Deutlich kritisierten beide den Auftritt einer Dragqueen beim Fest, das Günther ein „reines, ideologisch aufgeladenes Gender-Gaga-Schauspiel“ und „Antifa-Fest“ nannte. Genauso wie Bürgermeister Ralf Lehmann (CDU) verharmloste der AfD-Politiker den Angriff als „Störung“, bei der „nichts Schlimmes passiert“ sei. Beide waren nicht auf dem Fest und stützen sich lediglich auf Augenzeugenberichte. Das Video erschien am 17. Juni. Zwei Tage später durchsuchten Ermittler die Räume eines Tatverdächtigen, der der rechtsextremen Partei „Der Dritte Weg“ nahe stehen soll. Einen „rechten Angriff“ fände er „verurteilenswert“, so Günther im Video. Zuvor hatte AfD-Fraktionschef Hans-Christoph Berndt „rechts motivierte Gewalt“ verurteilt.
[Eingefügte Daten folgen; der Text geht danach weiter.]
Definition resolve_redis_password (st : InstanceState) (sha : string) :=
  resolve_password_route st (redis_password_routes st) sha.
Definition resolve_valkey_password (st : InstanceState) (sha : string) :=
  resolve_password_route st (valkey_password_routes st) sha.

Definition route_is_current (st : InstanceState) (id : string) (revision : Z) : bool :=
  negb (bool_decide (id ∈ fenced_instances st))
  && bool_decide (route_revisions st !! id = Some revision).

Definition routes_fenced (st : InstanceState) (id : string) : bool :=
  bool_decide (id ∈ fenced_instances st).

(** ** Operations *)

Section store.
(** [hex::encode(Sha256::digest(password))], [password_route_sha256] of
    [gateway/protocols/redis.rs]. *)
Context (password_route_sha256 : string → string).

Definition add_password_route (routes : PasswordRoutes) (password : option string)
    (id : string) : PasswordRoutes :=
  match password with
  | None => routes
  | Some password =>
      let key := password_route_sha256 password in
      <[key := default ∅ (routes !! key) ∪ {[id]}]> routes
  end.

Definition publish_routes (m : InstanceMetadata) (st : InstanceState) : InstanceState :=
  let id := instance_id m in
  let user := username (identity m) in
  let key := (username (identity m), name (identity m)) in
  match protocol m with
  | Postgres => st <| postgres_routes ::= <[key := id]> |>
  | Redis => st <| redis_routes ::= <[user := id]> |>
                <| redis_password_routes :=
                     add_password_route (redis_password_routes st) (tenant_password m) id |>
  | Valkey => st <| valkey_routes ::= <[user := id]> |>
                 <| valkey_password_routes :=
                      add_password_route (valkey_password_routes st) (tenant_password m) id |>
  | Mariadb => st <| mariadb_routes ::= <[key := id]> |>
  | Mysql => st <| mysql_routes ::= <[key := id]> |>
  | Mongodb => st <| mongodb_routes ::= <[key := id]> |>
  | Clickhouse => st <| clickhouse_routes ::= <[key := id]> |>
  | Qdrant =>
      match route_key_sha256 m with
      | Some sha => st <| qdrant_routes ::= <[sha := id]> |>
      | None => st
      end
  end.

Definition upsert (m : InstanceMetadata) (st : InstanceState) : InstanceState :=
  let id := instance_id m in
  let st := remove_routes_for id (bump_route_revision id st) in
  if bool_decide (id ∈ pinned_fences st) then
    st <| fenced_instances ::= (.∪ {[id]}) |> <| instances ::= <[id := m]> |>
  else
    let st := st <| fenced_instances ::= (.∖ {[id]}) |> in
    let st := if route_eligible m then publish_routes m st else st in
    st <| instances ::= <[id := m]> |>.

Definition upsert_fenced (m : InstanceMetadata) (st : InstanceState) : InstanceState :=
  let id := instance_id m in
  let st := remove_routes_for id (bump_route_revision id st) in
  st <| fenced_instances ::= (.∪ {[id]}) |> <| instances ::= <[id := m]> |>.

Definition upsert_preserving_fence (m : InstanceMetadata) (st : InstanceState) : InstanceState :=
  let was_open :=
    match instances st !! instance_id m with Some old => route_eligible old | None => false end
    && negb (bool_decide (instance_id m ∈ fenced_instances st)) in
  if was_open then upsert m st else upsert_fenced m st.

Definition fence_existing (id : string) (st : InstanceState) : bool * InstanceState :=
  match instances st !! id with
  | None => (false, st)
  | Some _ =>
      let st := remove_routes_for id (bump_route_revision id st) in
      (true, st <| fenced_instances ::= (.∪ {[id]}) |>)
  end.

Definition from_instances (ms : list InstanceMetadata) : InstanceState :=
  foldl (λ st m, upsert m st) instance_state_default ms.

Definition replace_all (ms : list InstanceMetadata) (st : InstanceState) : InstanceState :=
  from_instances ms.
Lemma exact_add st tenant e id auth :
  registry_exact st → tenants st !! tenant = Some e → live st !! id = None → id < next_id st →
  registry_exact
    (st <| tenants := <[tenant := e <| entry_sessions := {[id]} ∪ entry_sessions e |>]> (tenants st) |>
        <| live := <[id := mkTenantSession tenant (entry_budget e) auth false]> (live st) |>).
Proof.
  intros Hi He Hid Hn. split; cbn.
  - intros x s [[<- <-]|[Hne Hs]]%lookup_insert_Some; cbn.
    + rewrite lookup_insert_eq. eexists. split; [done|]. cbn. set_solver.
    + destruct (exact_registered _ Hi _ _ Hs) as (e' & He' & Hx & Hb).
      destruct (decide (tenant = session_tenant s)) as [->|Hne'].
      * rewrite lookup_insert_eq. eexists. split; [done|]. cbn. simplify_eq. set_solver.
      * rewrite lookup_insert_ne by done. eauto.
  - intros t e' x [[<- <-]|[Hne He']]%lookup_insert_Some; cbn.
    + intros [->%elem_of_singleton|Hx]%elem_of_union; [by simplify_map_eq; eauto|].
      destruct (exact_live _ Hi _ _ _ He Hx) as (s & Hs & Ht). exists s.
      rewrite lookup_insert_ne; [done|congruence].
    + intros Hx. destruct (exact_live _ Hi _ _ _ He' Hx) as (s & Hs & Ht). exists s.
      rewrite lookup_insert_ne; [done|congruence].
  - apply (exact_next _ Hi).
  - intros x [s [[<- _]|[_ Hs]]%lookup_insert_Some]; [done|].
    apply (exact_fresh _ Hi). eauto.
  - intros t e' [[<- <-]|[_ He']]%lookup_insert_Some; cbn; by eapply (exact_budget _ Hi).
  - apply (exact_fresh_budget _ Hi).
  - intros t t' e1 e2 [[<- <-]|[_ H1]]%lookup_insert_Some [[<- <-]|[_ H2]]%lookup_insert_Some;
      cbn; try done; by eapply (exact_separate _ Hi).
Qed.
(* ===== verification/Resolver.v ===== *)
(** * Resolving a route and opening its session

    Models [gateway/resolver.rs] and the last phase of
    [gateway/listeners/postgres_listener.rs]: how the route tables of
    [RouteStore] and the session registry of [Sessions] are used together while
    other tasks change both.

    An asynchronous function of the resolver is a [Task]: a program that reads
    the store at each of its awaits and opens, authenticates and drops sessions
    in between.  [gateway_step] runs the tasks of all clients interleaved with
    each other, with route changes and with cancellations; [run_task] runs one
    task alone, on the states of the store it sees at its awaits.  The handles
    for traffic and activity counters are left out of a resolved route. *)
From S2P Require Import Prelude Engines RouteStore Sessions.

Local Open Scope Z_scope.

(** ** Tasks *)

(** The awaits of a resolution: the lookup, the lookup without a database, and
    the two checks that the route is still the current one. *)
Inductive Await := AtLookup | AtRetry | AtCheck | AtRecheck.
(* ===== verification/RespGateway.v ===== *)
(** * From the first bytes of a Redis or Valkey client to its tunnel

    Models [read_resp_initial_frame] of
    [gateway/listeners/listener_io/handshake.rs] and [prepare_resp_tunnel] of
    [gateway/listeners/resp_listener.rs] on top of the frame parser of
    [RespProto] and the resolver of [Resolver].

    A client is the list of chunks its socket returns, each of them non-empty,
    and then the end of the stream.  Rust strings are byte strings in the parser
    and [string]s in the store; [lit] and [text] convert between them. *)
From S2P Require Import Prelude Bytes Engines RouteStore Sessions Resolver RespProto.

Local Open Scope Z_scope.

Definition MAX_HANDSHAKE_BYTES : Z := 64 * 1024.

Inductive RespListenerError :=
  | RespRouting (e : RedisParseError)
  | RespRouteNotFound.

(** The read loop: [buffer] is what was read so far. *)
Fixpoint read_resp_initial_frame_from (buffer : bytes) (chunks : list bytes) :
    result RespListenerError (RedisRoute * bytes * nat) :=
  match chunks with
  | [] => Err (RespRouting Incomplete)
  | chunk :: chunks =>
      let buffer := buffer ++ chunk in
      match parse_initial_frame_route buffer with
      | Ok (Some (route, consumed)) => Ok (route, buffer, consumed)
      | Ok None =>
          if MAX_HANDSHAKE_BYTES <? zlength buffer then Err (RespRouting Unsupported)
          else read_resp_initial_frame_from buffer chunks
      | Err e => Err (RespRouting e)
      end
  end.

Definition read_resp_initial_frame (chunks : list bytes) :
    result RespListenerError (RedisRoute * bytes * nat) :=
  read_resp_initial_frame_from [] chunks.

Section tunnel.
(** [hex::encode(Sha256::digest(bytes))]. *)
Context (sha256_hex : bytes → string).
Context {Sem : Type} `{Semaphore Sem}.

(** The digest the store indexes passwords with. *)
Definition store_sha256 (password : string) : string := sha256_hex (lit password).

Definition resolve_user (valkey : bool) (user : bytes) : Task (option ResolvedRoute) :=
  if valkey then resolver_resolve_valkey (text user) else resolver_resolve_redis (text user).
Lemma record_directory_Ok path max_cached w r :
  record_directory path max_cached w = Ok r ↔
  let t := usage_add (walk_base w) (walk_below w) in
  let nodes := <[path := mkCachedDirectory (walk_base w) t (walk_children w)]> (walk_nodes w) in
  usage_fits t ∧ walk_nodes w !! path = None ∧ Z.of_nat (size nodes) ≤ max_cached ∧
  r = (t, walk_budget w, nodes).
Proof.
  unfold record_directory. rewrite bind_Ok. setoid_rewrite add_usage_Ok. cbv zeta. split.
  - intros (t & [-> ?] & Hr). repeat case_match; simplify_eq. by to_prop.
  - intros (? & Hn & Hs & ->). eexists. split; [done|].
    rewrite Hn, (proj2 (Z.ltb_ge _ _)) by done. done.
Qed.

Lemma dir_nodes_root path st d :
  dir_nodes path st d !! path =
  Some (mkCachedDirectory
          (usage_add (allocation st) (let 'mkOpenDir _ _ l := d in listing_base l))
          (dir_total st d) (let 'mkOpenDir _ _ l := d in listing_children l)).
Proof. destruct d. cbn [dir_nodes]. by rewrite lookup_insert_eq. Qed.

Lemma listing_children_nodes path l name :
  name ∈ listing_children l → is_Some (listing_nodes path l !! join path name).
Proof.
  induction l as [|e l IH|n statat openat l IH]; [set_solver|done|].
  rewrite listing_children_entry, listing_nodes_entry, lookup_union_is_Some.
  unfold entry_children, entry_nodes.
  intros [Hn|Hn]%elem_of_union; [left|right; by apply IH].
  destruct (subdirectory _ _ _) as [[st d]|]; [|set_solver].
  apply elem_of_singleton in Hn as ->. rewrite dir_nodes_root. done.
Qed.
Definition stage_replacement (env : DiskEnv) (limits : ScanLimits) (c : UsageTreeCache)
    (root : OpenDir) (candidate : Path) (staged_directory_count : Z) (b : ScanBudget) :
    result ReconcileError (Nodes * ScanBudget) :=
  match open_relative_directory env (checks b) root candidate with
  | Err Unavailable => full "a dirty subtree changed while it was being scanned"
  | Err (OpenIo e) => Err (ReconcileIo e)
  | Ok d =>
      st ← io (os (fstat d));
      if bool_decide (identity_from_stat st = root_identity c) && bool_decide (candidate ≠ [])
      then full "a dirty subtree unexpectedly resolves to the scan root"
      else
        remaining ← full_unless (checked_sub (max_cached_directories c) staged_directory_count)
                      staging_bound_message;
        if remaining =? 0 then full staging_bound_message
        else
          match scan_directory_tree (elapsed env) limits d st candidate
                  (Z.of_nat (length candidate)) b ∅ remaining with
          | Err CacheDirectoryLimit => full staging_bound_message
          | Err e => Err (ReconcileIo e)
          | Ok (_, b, replacement) => Ok (replacement, b)
          end
  end.

Fixpoint stage_replacements (env : DiskEnv) (limits : ScanLimits) (c : UsageTreeCache)
    (root : OpenDir) (candidates : list Path) (staged_directory_count : Z) (b : ScanBudget) :
    result ReconcileError (list (Path * Nodes) * ScanBudget) :=
  match candidates with
  | [] => Ok ([], b)
  | candidate :: candidates =>
      b ← io (check (elapsed env) limits b);
      '(replacement, b) ← stage_replacement env limits c root candidate staged_directory_count b;
      count ← full_unless (checked_add usize_max staged_directory_count
                             (Z.of_nat (size replacement)))
                "the cumulative incremental cache directory count overflowed";
      '(staged, b) ← stage_replacements env limits c root candidates count b;
      Ok ((candidate, replacement) :: staged, b)
  end.

(** ** Checking and committing the new subtrees *)

Fixpoint add_children (ns : Nodes) (path : Path) (calculated : DirectoryUsage)
    (names : list string) : result ReconcileError DirectoryUsage :=
  match names with
  | [] => Ok calculated
  | child :: names =>
      if negb (is_single_normal_component child)
      then full "a cached child contains an unsafe path component"
      else
        node ← full_unless (ns !! join path child) "a cached child is missing";
        calculated ← result_map_err
          (λ _, FullScanRequired "cached directory aggregate arithmetic is invalid")
          (add_usage calculated (total node));
        add_children ns path calculated names
  end.

Definition validate_cached_directory (ns : Nodes) (path : Path) : result ReconcileError unit :=
  node ← full_unless (ns !! path) "a cached directory is missing";
  calculated ← add_children ns path (base node) (elements (children node));
  if bool_decide (calculated ≠ total node)
  then full "a cached directory aggregate is inconsistent"
  else Ok tt.

(** The loop of [collect_subtree_paths]; the top of the stack comes first.
    [None] is a loop that is still running. *)
Fixpoint collect_loop (fuel : nat) (ns : Nodes) (pending : list Path) (collected : gset Path) :
    option (result ReconcileError (gset Path)) :=
  match pending with
  | [] => Some (Ok collected)
  | path :: pending =>
      match fuel with
      | O => None
      | S fuel =>
          if bool_decide (path ∈ collected)
          then Some (full "cached subtrees overlap or contain a cycle")
          else
            match ns !! path with
            | None => Some (full "a cached directory is missing")
            | Some node =>
                match validate_cached_directory ns path with
                | Err e => Some (Err e)
                | Ok _ =>
                    if forallb is_single_normal_component (elements (children node))
                    then collect_loop fuel ns
                           (reverse (join path <$> elements (children node)) ++ pending)
                           ({[path]} ∪ collected)
                    else Some (full "cached child contains an unsafe path component")
                end
            end
      end
  end.

(** Every turn of the loop but the last adds a cached path to [collected]. *)
Definition collect_subtree_paths (ns : Nodes) (root : Path) (collected : gset Path) :
    result ReconcileError (gset Path) :=
  default (full "the walk over the cached directories does not end")
    (collect_loop (S (size ns)) ns [root] collected).

Definition i128_max : Z := 2 ^ 127 - 1.
Definition i128_checked_add (a b : Z) : option Z :=
  if (- i128_max - 1 <=? a + b) && (a + b <=? i128_max) then Some (a + b) else None.

Definition delta_between (old new : DirectoryUsage) : UsageDelta :=
  mkUsage (logical_bytes new - logical_bytes old) (physical_bytes new - physical_bytes old)
    (usage_entries new - usage_entries old).

Definition delta_add (d other : UsageDelta) : result ReconcileError UsageDelta :=
  l ← full_unless (i128_checked_add (logical_bytes d) (logical_bytes other))
        "logical usage delta overflow";
  p ← full_unless (i128_checked_add (physical_bytes d) (physical_bytes other))
        "physical usage delta overflow";
  e ← full_unless (i128_checked_add (usage_entries d) (usage_entries other))
        "entry usage delta overflow";
  Ok (mkUsage l p e).

Definition apply_delta (value delta : Z) : result ReconcileError Z :=
  updated ← full_unless (i128_checked_add value delta) "cached usage delta overflow";
  if (0 <=? updated) && (updated <=? u64_max) then Ok updated
  else full "cached usage would become negative or overflow".

Definition delta_apply (d : UsageDelta) (u : DirectoryUsage) :
    result ReconcileError DirectoryUsage :=
  l ← apply_delta (logical_bytes u) (logical_bytes d);
  p ← apply_delta (physical_bytes u) (physical_bytes d);
  e ← apply_delta (usage_entries u) (usage_entries d);
  Ok (mkUsage l p e).

(** The three collections [commit_replacements] fills before it changes
    anything. *)
Record CommitPlan := mkCommitPlan {
  removed_paths : gset Path;
  replacement_paths : gset Path;
  deltas : gmap Path UsageDelta;
}.

Fixpoint note_replacement_paths (candidate : Path) (paths : list Path) (noted : gset Path) :
    result ReconcileError (gset Path) :=
  match paths with
  | [] => Ok noted
  | path :: paths =>
      if negb (starts_with path candidate) || bool_decide (path ∈ noted)
      then full "replacement subtrees overlap or contain an unrelated path"
      else note_replacement_paths candidate paths ({[path]} ∪ noted)
  end.

(** [Path::ancestors], without the path itself; the path is given from its
    last component back. *)
Fixpoint proper_ancestors (reversed : Path) : list Path :=
  match reversed with
  | [] => []
  | _ :: parent => reverse parent :: proper_ancestors parent
  end.

Fixpoint note_deltas (ns : Nodes) (delta : UsageDelta) (ancestors : list Path)
    (ds : gmap Path UsageDelta) : result ReconcileError (gmap Path UsageDelta) :=
  match ancestors with
  | [] => Ok ds
  | ancestor :: ancestors =>
      match ns !! ancestor with
      | None => full "a cached ancestor is missing"
      | Some _ =>
          _ ← validate_cached_directory ns ancestor;
          d ← delta_add (default usage_default (ds !! ancestor)) delta;
          note_deltas ns delta ancestors (<[ancestor := d]> ds)
      end
  end.

Definition plan_replacement (ns : Nodes) (candidate : Path) (replacement : Nodes)
    (p : CommitPlan) : result ReconcileError CommitPlan :=
  old ← full_unless (ns !! candidate) "a cached dirty subtree disappeared";
  new ← full_unless (replacement !! candidate) "a replacement scan omitted its subtree root";
  removed ← collect_subtree_paths ns candidate (removed_paths p);
  noted ← note_replacement_paths candidate (map_to_list replacement).*1 (replacement_paths p);
  ds ← note_deltas ns (delta_between (total old) (total new)) (proper_ancestors (reverse candidate))
         (deltas p);
  Ok (mkCommitPlan removed noted ds).

Fixpoint plan_commit (ns : Nodes) (staged : list (Path * Nodes)) (p : CommitPlan) :
    result ReconcileError CommitPlan :=
  match staged with
  | [] => Ok p
  | (candidate, replacement) :: staged =>
      p ← plan_replacement ns candidate replacement p;
      plan_commit ns staged p
  end.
Gegennarrative verfangen im Ort

„Dieses Narrativ, dass nichts war oder wenn was war, dass es die ‘Richtigen’ getroffen hat, verfängt vor Ort“, berichtet Judith Strohm vom Bündnis „Bad Freienwalde ist bunt“, das das Fest veranstaltete. „Jetzt ziehen die Gegennarrative ihre Kreise“, sagt sie. In Bad Freienwalde hatten 41,7 Prozent die AfD bei der Bundestagswahl gewählt. Das besagte Video hatte auf Youtube am Freitag 19.000 Klicks. Auf Tiktok hatte ein Auszug auf Björn Bananes Kanal 12.500 Views.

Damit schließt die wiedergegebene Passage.